START Input records
(* ===== verification/Stream.v ===== *)
(** * Assistant streams

    [crates/domain/src/stream.rs]: the events of one streamed model output, and
    the check the projector of [crates/event-store/src/projections.rs] makes before
    one is stored. Identifiers are numbers; a text is its bytes. *)

From S2P Require Import Prelude RustStr.
#[local] Open Scope Z_scope.

Definition MAX_DELTA_BYTES : Z := 2048.
Definition MIN_DELTA_INTERVAL_MS : Z := 50.
Definition MAX_STREAM_BYTES : Z := 4 * 1024 * 1024.

Definition DELTA : string := "AssistantTextDelta".
Definition COMPLETED : string := "AssistantMessageCompleted".
Definition ABORTED : string := "AssistantMessageAborted".

Inductive StreamKind := StreamKind_Text | StreamKind_Reasoning.

Inductive AbortSource :=
  | AbortSource_UserInterrupt | AbortSource_Runtime | AbortSource_Provider | AbortSource_Recovery.

Definition AbortSource_label (self : AbortSource) : string :=
  match self with
  | AbortSource_UserInterrupt => "USER_INTERRUPT"
  | AbortSource_Runtime => "RUNTIME"
  | AbortSource_Provider => "PROVIDER"
  | AbortSource_Recovery => "RECOVERY"
  end.

Inductive Retention := CollapsibleOnComplete.

Record TextRef := { tr_object_hash : string; tr_byte_length : Z }.

Inductive StreamEvent :=
  | AssistantTextDelta (stream_id : Z) (kind : StreamKind) (sequence run_id turn_id step_id : Z)
      (text provenance : string) (retention : Retention)
  | AssistantMessageCompleted (stream_id : Z) (kind : StreamKind) (delta_count : Z)
      (text_ref : TextRef) (content_hash : string)
  | AssistantMessageAborted (stream_id : Z) (kind : StreamKind) (source : AbortSource)
      (code reason : string) (delta_count bytes_streamed : Z).

Definition StreamEvent_event_type (e : StreamEvent) : string :=
  match e with
  | AssistantTextDelta _ _ _ _ _ _ _ _ _ => DELTA
  | AssistantMessageCompleted _ _ _ _ _ => COMPLETED
  | AssistantMessageAborted _ _ _ _ _ _ _ => ABORTED
  end.

Definition StreamEvent_stream_id (e : StreamEvent) : Z :=
  match e with
  | AssistantTextDelta stream_id _ _ _ _ _ _ _ _
  | AssistantMessageCompleted stream_id _ _ _ _
  | AssistantMessageAborted stream_id _ _ _ _ _ _ => stream_id
  end.

Definition closes (event_type : string) : bool := (event_type =s COMPLETED) || (event_type =s ABORTED).

(** [check_next]; [sequence - 1] is on [u64] and the store counts from 1. *)
Definition check_next (aggregate sequence : Z) (previous : option string) (event : StreamEvent)
    : result string unit :=
  if negb (StreamEvent_stream_id event =? aggregate) then
    Err "the event names a stream other than the aggregate it is appended to"
  else if (match previous with Some p => closes p | None => false end) then
    Err "the stream is closed; nothing follows its completion or abort record"
  else
    match event with
    | AssistantTextDelta _ _ s _ _ _ text _ _ =>
        if negb (s =? sequence) then
          Err ("delta sequence " +:+ pretty s +:+ " is out of order; the stream is at " +:+
               pretty sequence)
        else if MAX_DELTA_BYTES <? str_len text then
          Err ("a delta of " +:+ pretty (str_len text) +:+ " bytes exceeds the " +:+
               pretty MAX_DELTA_BYTES +:+ "-byte bound")
        else if str_is_empty text then Err "a delta carries text"
        else Ok tt
    | AssistantMessageCompleted _ _ delta_count _ _ =>
        if sequence =? 1 then Err "a stream cannot complete before its first delta"
        else if negb (delta_count =? wrap64 (sequence - 1)) then
          Err ("the completion record counts " +:+ pretty delta_count +:+
               " deltas; the stream holds " +:+ pretty (wrap64 (sequence - 1)))
        else Ok tt
    | AssistantMessageAborted _ _ _ _ _ delta_count _ =>
        if negb (delta_count =? wrap64 (sequence - 1)) then
          Err ("the abort record counts " +:+ pretty delta_count +:+
               " deltas; the stream holds " +:+ pretty (wrap64 (sequence - 1)))
        else Ok tt
    end.

(** The arm of the projector for streams, over the events of one aggregate: the
    store numbers them from 1 and hands over the type of the one before. *)
Fixpoint store_stream (aggregate sequence : Z) (previous : option string) (log : list StreamEvent)
    : result string unit :=
  match log with
  | [] => Ok tt
  | e :: log =>
      _ ← check_next aggregate sequence previous e;
      store_stream aggregate (sequence + 1) (Some (StreamEvent_event_type e)) log
  end.

(** ** What a stored stream looks like *)

(** Deltas of [id], numbered from [n], each with some text inside the bound. *)
Fixpoint deltas_from (id n : Z) (l : list StreamEvent) : Prop :=
  match l with
  | [] => True
  | AssistantTextDelta i _ s _ _ _ text _ _ :: l =>
      i = id ∧ s = n ∧ text ≠ "" ∧ str_len text ≤ MAX_DELTA_BYTES ∧ deltas_from id (n + 1) l
  | _ :: _ => False
  end.

(** The record that closes a stream after [n] deltas. *)
Definition closing (id n : Z) (e : StreamEvent) : Prop :=
  match e with
  | AssistantTextDelta _ _ _ _ _ _ _ _ _ => False
  | AssistantMessageCompleted i _ count _ _ => i = id ∧ count = n ∧ 0 < n
  | AssistantMessageAborted i _ _ _ _ count _ => i = id ∧ count = n
  end.

Definition stream_shape (id n : Z) (log : list StreamEvent) : Prop :=
  ∃ ds fin, log = ds ++ fin ∧ deltas_from id (n + 1) ds ∧
    (fin = [] ∨ ∃ e, fin = [e] ∧ closing id (n + Z.of_nat (length ds)) e).

Lemma store_closed id n p log :
  closes p = true → store_stream id n (Some p) log = Ok tt ↔ log = [].
Proof.
  intros Hp. destruct log as [|e log]; [done|]. cbn. unfold check_next.
  destruct (negb _); cbn; [done|]. by rewrite Hp.
Qed.

Lemma deltas_from_cons id n e l :
  deltas_from id n (e :: l) ↔ deltas_from id n [e] ∧ deltas_from id (n + 1) l.
Proof. destruct e; cbn; tauto. Qed.

(** A stream is read from the front: a delta and a stream from the next number,
    or a closing record at the end. *)
Lemma stream_shape_cons id n e log :
  stream_shape id n (e :: log) ↔
  deltas_from id (n + 1) [e] ∧ stream_shape id (n + 1) log ∨ closing id n e ∧ log = [].
Proof.
  split.
  - intros ([|d ds] & fin & E & Hd & Hf).
    + right. destruct Hf as [->|(x & -> & Hx)]; [discriminate E|]. injection E as -> ->.
      cbn in Hx. by rewrite Z.add_0_r in Hx.
    + left. injection E as -> ->. apply deltas_from_cons in Hd as [Hd Hds]. split; [done|].
      exists ds, fin. split_and!; [done|done|]. cbn [length] in Hf.
      by replace (n + 1 + Z.of_nat (length ds)) with (n + Z.of_nat (S (length ds))) by lia.
  - intros [(Hd & ds & fin & -> & Hds & Hf)|(Hc & ->)].
    + exists (e :: ds), fin. split_and!; [done|by apply deltas_from_cons|]. cbn [length].
      by replace (n + Z.of_nat (S (length ds))) with (n + 1 + Z.of_nat (length ds)) by lia.
    + exists [], [e]. split_and!; [done|done|]. right. exists e. split; [done|].
      cbn. by rewrite Z.add_0_r.
Qed.

Lemma store_stream_exact id n p log :
  0 ≤ n → n + Z.of_nat (length log) ≤ u64_max →
  (match p with Some t => closes t = false | None => True end) →
  store_stream id (n + 1) p log = Ok tt ↔ stream_shape id n log.
Proof.
  revert n p. induction log as [|e log IH]; intros n p Hn Hlen Hp.
  { split; [intros _|done]. exists [], []. split_and!; [done|done|by left]. }
  assert (Hpc : (match p with Some t => closes t | None => false end) = false) by by destruct p.
  cbn [length] in Hlen. rewrite stream_shape_cons. cbn [store_stream]. unfold check_next. rewrite Hpc.
  assert (Hw : wrap64 (n + 1 - 1) = n) by (rewrite wrap64_small; unfold in_u64, u64_max in *; lia).
  destruct e as [i k s r t st text pr re|i k c tr h|i k src code why c b];
    cbn [StreamEvent_stream_id deltas_from closing];
    (destruct (Z.eqb_spec i id) as [->|Hi]; cbn [negb mbind result_bind]; [|split; [done|tauto]]).
  - destruct (Z.eqb_spec s (n + 1)) as [->|Hs]; cbn [negb]; [|split; [done|tauto]].
    destruct (Z.ltb_spec MAX_DELTA_BYTES (str_len text)) as [Hl|Hl]; [split; [done|lia]|].
    destruct text as [|a text]; [split; [done|tauto]|]. cbn [str_is_empty mbind result_bind].
    rewrite (IH (n + 1)) by (lia || reflexivity). split; [intros ?; left; by split_and!|tauto].
  - destruct (Z.eqb_spec (n + 1) 1); [split; [done|lia]|]. rewrite Hw.
    destruct (Z.eqb_spec c n) as [->|]; cbn [negb mbind result_bind]; [|split; [done|tauto]].
    rewrite store_closed by reflexivity. split; [intros ->; right; split_and!; lia || done|tauto].
  - rewrite Hw. destruct (Z.eqb_spec c n) as [->|]; cbn [negb mbind result_bind]; [|split; [done|tauto]].
    rewrite store_closed by reflexivity. split; [intros ->; by right|tauto].
Qed.

(** The store accepts exactly the well-formed streams: the deltas of one
    stream, numbered from 1 without gaps, none of them empty or above 2 KiB,
    followed by nothing or by one closing record that counts them, which completes
    the stream only if there was a delta. *)
Theorem stored_stream_exact id log :
  Z.of_nat (length log) ≤ u64_max →
  store_stream id 1 None log = Ok tt ↔ stream_shape id 0 log.
Proof. intros H. apply (store_stream_exact id 0 None log); [done|lia|done]. Qed.

Definition two_deltas : list StreamEvent :=
  [AssistantTextDelta 7 StreamKind_Text 1 1 1 1 "Hel" "model" CollapsibleOnComplete;
   AssistantTextDelta 7 StreamKind_Text 2 1 1 1 "lo" "model" CollapsibleOnComplete;
   AssistantMessageCompleted 7 StreamKind_Text 2 {| tr_object_hash := "h"; tr_byte_length := 5 |} "h"].

Lemma stored_stream_exact_witness :
  stream_shape 7 0 two_deltas ∧ store_stream 7 1 None (two_deltas ++ two_deltas) ≠ Ok tt.
Proof.
  split; [|discriminate]. apply (stored_stream_exact 7 two_deltas); [vm_compute; discriminate|reflexivity].
Defined.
END Input records
Task instructions: Write down again, exactly as given, only the lines above that fall from the line with "Inductive StreamKind := StreamKind_Text" to the line with "AssistantMessageAborted _ _ _ _ _ _", inclusive.

Expected output:
Inductive StreamKind := StreamKind_Text | StreamKind_Reasoning.

Inductive AbortSource :=
  | AbortSource_UserInterrupt | AbortSource_Runtime | AbortSource_Provider | AbortSource_Recovery.

Definition AbortSource_label (self : AbortSource) : string :=
  match self with
  | AbortSource_UserInterrupt => "USER_INTERRUPT"
  | AbortSource_Runtime => "RUNTIME"
  | AbortSource_Provider => "PROVIDER"
  | AbortSource_Recovery => "RECOVERY"
  end.

Inductive Retention := CollapsibleOnComplete.

Record TextRef := { tr_object_hash : string; tr_byte_length : Z }.

Inductive StreamEvent :=
  | AssistantTextDelta (stream_id : Z) (kind : StreamKind) (sequence run_id turn_id step_id : Z)
      (text provenance : string) (retention : Retention)
  | AssistantMessageCompleted (stream_id : Z) (kind : StreamKind) (delta_count : Z)
      (text_ref : TextRef) (content_hash : string)
  | AssistantMessageAborted (stream_id : Z) (kind : StreamKind) (source : AbortSource)
      (code reason : string) (delta_count bytes_streamed : Z).

Definition StreamEvent_event_type (e : StreamEvent) : string :=
  match e with
  | AssistantTextDelta _ _ _ _ _ _ _ _ _ => DELTA
  | AssistantMessageCompleted _ _ _ _ _ => COMPLETED
  | AssistantMessageAborted _ _ _ _ _ _ _ => ABORTED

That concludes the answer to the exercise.